Last updated on September 11th, 2021 at 08:00 am
U.S. Secretary of State Antony Blinken on Wednesday described the violence in Ethiopia’s Tigrean region as “ethnic cleansing.” The secretary general’s statement comes after evidence emerged of abuses in the region during and after the war. Blinken insisted on the investigation and withdrawal of Eritrean troops from the region, stressing that abuses and ethnic cleansing had taken place in the region.
Since the war in the region, there have been calls and criticisms of Ethiopian government officials and abuses against civilians. Some reports said Tigreans were targeted and civilians were deliberately killed. The region has been the scene of numerous rapes, bombings of civilian areas, assassinations and other abuses.

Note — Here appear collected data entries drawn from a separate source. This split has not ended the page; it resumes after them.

(** The address of the word with the enable bit of [i], and the bit. *)
Definition enable_word (p : Plic) (i : Z) : Z := enable_register p + 4 * (i / 32).
Definition enabled (p : Plic) (m : registers) (i : Z) : bool := Z.testbit (rd m (enable_word p i)) (i mod 32).
Definition source (p : Plic) (i : Z) : Prop := 1 ≤ i ≤ num_sources p.

Section plic.
Context (p : Plic) (OK : plic_ok p).

Lemma within a c : c < 0x400 → add_within_region a c (plic_size p / 4) = Ret (a + 4 * c).
Proof.
  intros Hc. destruct OK as [_ _ Hs]. unfold add_within_region. assert (0x400 ≤ plic_size p / 4) by (apply Z.div_le_lower_bound; lia). by rewrite (proj2 (Z.ltb_lt _ _)) by lia.
Qed.

Lemma word_range i : source p i → 0 ≤ i / 32 < 32.
Proof. intros Hi. destruct OK as [Hs _ _]. unfold source in Hi. split; [apply Z.div_pos; lia|apply Z.div_lt_upper_bound; lia]. Qed.

(** Other registers lie elsewhere. *)
Lemma enable_word_ne i a : source p i → (∃ j, source p j ∧ a = base p + 4 * j) ∨ a = threshold_register p ∨ a = claim_complete_register p → enable_word p i ≠ a.
Proof.
  intros Hi Ha. pose proof (word_range i Hi). destruct OK as [H1 H2 H3]. unfold enable_word, enable_register, threshold_register, claim_complete_register, source in *. destruct Ha as [(j & Hj & ->)|[->| ->]]; lia.
Qed.

Lemma enabled_other m a v i : enable_word p i ≠ a → enabled p (<[a := v]> m) i = enabled p m i.
Proof. intros Hne. unfold enabled, rd. by rewrite lookup_insert_ne. Qed.

(** A word changed by a function of bits. *)
Lemma enabled_word m f i j : source p i → source p j → (∀ v k, 0 ≤ k < 32 → Z.testbit (f v) k = if bool_decide (k = i mod 32) then Z.testbit (f v) k else Z.testbit v k) →
  enabled p (<[enable_word p i := f (rd m (enable_word p i))]> m) j = if bool_decide (i = j) then Z.testbit (f (rd m (enable_word p i))) (i mod 32) else enabled p m j.
Proof.
  intros Hi Hj Hf. assert (0 ≤ j mod 32 < 32) by (apply Z.mod_pos_bound; lia). pose proof (Z.div_mod i 32 ltac:(lia)). pose proof (Z.div_mod j 32 ltac:(lia)).
  destruct (decide (i / 32 = j / 32)) as [E|Hne].
  - assert (enable_word p j = enable_word p i) as Ew by (unfold enable_word; by rewrite E). unfold enabled. rewrite Ew. unfold rd at 1. rewrite lookup_insert_eq. simpl.
    case_bool_decide as D; [by subst|]. rewrite Hf by done. rewrite bool_decide_eq_false_2 by lia. done.
  - rewrite enabled_other by (unfold enable_word; lia). by rewrite bool_decide_eq_false_2 by congruence.
Qed.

“I want the region to see a security force that will not” violate the human rights of the people of Tigray or commit acts of genocide that we have seen in western Tigray, “Blinken said. He added: “That has to stop. We also need full accountability,” Blinken said in a question to the House Foreign Affairs Committee.
Blinken called for an independent inquiry into what happened there, and said we need some kind of process, a reconciliation process so that the country can move forward politically. “
Meanwhile, UN High Commissioner for Human Rights Michelle Bachelet said last week her office had identified major abuses that could be “war crimes and crimes against humanity”, while aid officials warned that the number increasing number of people dying of famine in Tigray.
She said there were serious concerns about racism and violence against Tigreans in the region, and that an independent investigation was needed. She called for an end to all human rights abuses to protect the dignity of civilians.
As per media Blinken’s comments came hours after Berhane Kidanemariam, deputy ambassador to the Ethiopian embassy in Washington, DC, resigned, accusing Abiy of leading Ethiopia on a “dark path to destruction and disintegration.”
“I resigned in protest of the genocide in Tigray, and in protest of all government repression and destruction in the rest of Ethiopia,” he said.
I wanted to work as a diplomat for my country but I can’t do it based on my values, and I really don’t want to hurt my people. It costs money to practice one’s principles, but there is a greater cost to abandon, “said Kidanemariam, who is believed to be the first Ethiopian diplomat to resign due to concerns over the Tigray conflict.